▶ Work task
In the data below, one line contains "Definition laid_out (w" and a later one contains "Proof. by vm_compute. Qed.". Print both, with every line between them, exactly and alone.

━━━━━━━━

Definition compiler : env := mkEnv true true true true true None false.

Definition hdr_type : type := mkType 1 16 8 TypeFlag_Pod false true false false 0 true.
Definition box_type : type := mkType 2 16 8 TypeFlag_Pod false true false false 0 true.
Definition int_type : type := mkType 3 4 4 TypeFlag_Pod false false false false 0 true.

Definition method (name : string) (kind : StorageKind) (signature : N) (c : nat) : Function :=
  mkFunction name FunctionKind_Normal kind signature 0 true (c, 0%N) (c, 0%N) 0 None None.

Definition class (c : nat) (name : string) (items : list (string * ModuleItem)) (bases : list nat) (fields : list (Field * option nat))
    (methods overrides properties : list nat) : DerivableType :=
  mkDerivable TypeKind_Class name 0 false (mkType (N.of_nat c + 100) 0 1 0 true true false false 0 true) (list_to_map items) []
    ((λ b, mkBaseSlot b 0 None None) <$> bases) ∅ [] [] [] false [] [] ∅ None None
    (foldl (λ s f, createField (fst f) s) (newStruct StructTypeKind_IfaceStruct 8) fields) (newStruct StructTypeKind_ClassStruct 8)
    (snd <$> fields) false 0 [] [] [] [] methods overrides properties [] None false.

Definition int_field : Field * option nat := (newField int_type 0 0, None).

(** [class A { int x; virtual foo(); virtual bar(); }], [class B { int y; virtual baz(); }],
    [class C: B, A { int z; override foo(); virtual qux(); }],
    [class D: C { override bar(); int virtual property size; }] *)
Definition module0 : World := mkWorld
  (list_to_map [(0, method "foo" StorageKind_Virtual 10 0); (1, method "bar" StorageKind_Virtual 11 0);
    (2, method "baz" StorageKind_Virtual 12 1); (3, method "foo" StorageKind_Override 10 2);
    (4, method "qux" StorageKind_Virtual 13 2); (5, method "bar" StorageKind_Override 11 3);
    (6, fn_set_functionKind FunctionKind_Getter (method "" StorageKind_Virtual 14 3))])
  {[0 := mkProperty StorageKind_Virtual 3 None 6 NoFunction [] None]}
  (list_to_map [(0, class 0 "A" [("foo", ItemFunction 0); ("bar", ItemFunction 1)]%string [] [int_field] [0; 1] [] []);
    (1, class 1 "B" [("baz", ItemFunction 2)]%string [] [int_field] [2] [] []);
    (2, class 2 "C" [("foo", ItemFunction 3); ("qux", ItemFunction 4)]%string [1; 0] [int_field] [4] [3] []);
    (3, class 3 "D" [("bar", ItemFunction 5); ("size", ItemProperty 0)]%string [2] [] [] [5] [0])]).

Definition laid_out (w : World) (cs : list nat) : World :=
  match layouts compiler hdr_type box_type cs w with inl (_, w) => w | inr _ => w end.

(** The module, with its classes laid out. *)
Definition module1 : World := laid_out module0 [0; 1; 2; 3].

Definition class_of (w : World) (c : nat) : DerivableType := default (class 0 "" [] [] [] [] [] []) (w_types w !! c).
Definition function_of (w : World) (f : nat) : Function := default (method "" StorageKind_Undefined 0 0) (w_functions w !! f).

Lemma module0_ok : world_ok module0.
Proof. apply fresh_world_ok. by vm_compute. Qed.

Lemma module1_laid : layouts compiler hdr_type box_type [0; 1; 2; 3] module0 = inl (tt, module1).
Proof. by vm_compute. Qed.

Lemma layout_invariant_witness : ∃ w', calcLayout compiler hdr_type box_type 0 module0 = inl (tt, w') ∧
  d_vtable (class_of w' 0) = [0; 1] ∧ world_ok w'.
Proof.
  destruct (calcLayout compiler hdr_type box_type 0 module0) as [ [ [] w']|e] eqn:Hl; [|by vm_compute in Hl].
  exists w'. split; [done|]. split; [vm_compute in Hl; by injection Hl as <-|].
  destruct (layout_invariant compiler hdr_type box_type 0 module0 (class_of module0 0) w') as [W _];
    [apply module0_ok|by vm_compute|by vm_compute|exact Hl|exact W].
Defined.

(** The part of the table of [D] for [A]. *)
Lemma vtable_types_witness : d_vtable (class_of module1 3) = [2; 3; 5; 4; 6] ∧
  ∃ f fn, d_vtable (class_of module1 3) !! 2 = Some f ∧ w_functions module1 !! f = Some fn ∧ slot_type fn = (11%N, (0, 0%N)).
Proof.
  split; [by vm_compute|].
  destruct (vtable_types compiler hdr_type box_type [0; 1; 2; 3] module0 module1 3 (class_of module1 3) [0; 1] 0 (class_of module1 0))
    as (v & Hv & _ & Hk); [apply module0_ok|apply module1_laid|by vm_compute..|].
  assert (v = 1) as -> by (vm_compute in Hv; by injection Hv as <-). apply (Hk 1). by vm_compute.
Defined.

Lemma module0_named : named module0.
Proof. apply named_module_ok. by vm_compute. Qed.

(** [A::foo] is called by a pointer to the [C] of a [D]: it is [C::foo]. *)
Lemma virtual_dispatch_witness : d_vtable (class_of module1 3) = [2; 3; 5; 4; 6] ∧
  most_derived module1 "foo" 10 3 [0; 1] 0 = 3 ∧ most_derived module1 "bar" 11 3 [0; 1] 1 = 5 ∧
  ∃ j v, getVirtualMethod module1 2 (function_of module1 0) = Some j ∧ path_vtableIndex (w_types module1) 3 [0] = Some v ∧
    d_vtable (class_of module1 3) !! (v + j) = Some (most_derived module1 "foo" 10 3 ([0] ++ [1]) 0).
Proof.
  split; [by vm_compute|]. split; [by vm_compute|]. split; [by vm_compute|].
  apply (virtual_dispatch compiler hdr_type box_type [0; 1; 2; 3] module0 module1 3 (class_of module1 3) 0 0 (function_of module1 0)
    [0] 2 [1] [0; 1] 0 0 (function_of module1 0));
    [apply module0_ok|apply module0_named|apply module1_laid|by vm_compute|by vm_compute| |by vm_compute|
     apply is_unambiguous_ok; by vm_compute|by vm_compute..| |done|done].
  - exists (class_of module1 0). split; [by vm_compute|]. split; [by vm_compute|]. split; [vm_compute; left|by vm_compute].
  - exists (class_of module1 0). split; [by vm_compute|]. split; [by vm_compute|]. split; [vm_compute; left|by vm_compute].
Defined.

━━━━━━━━

▶ Response
Definition laid_out (w : World) (cs : list nat) : World :=
  match layouts compiler hdr_type box_type cs w with inl (_, w) => w | inr _ => w end.

(** The module, with its classes laid out. *)
Definition module1 : World := laid_out module0 [0; 1; 2; 3].

Definition class_of (w : World) (c : nat) : DerivableType := default (class 0 "" [] [] [] [] [] []) (w_types w !! c).
Definition function_of (w : World) (f : nat) : Function := default (method "" StorageKind_Undefined 0 0) (w_functions w !! f).

Lemma module0_ok : world_ok module0.
Proof. apply fresh_world_ok. by vm_compute. Qed.

Lemma module1_laid : layouts compiler hdr_type box_type [0; 1; 2; 3] module0 = inl (tt, module1).
Proof. by vm_compute. Qed.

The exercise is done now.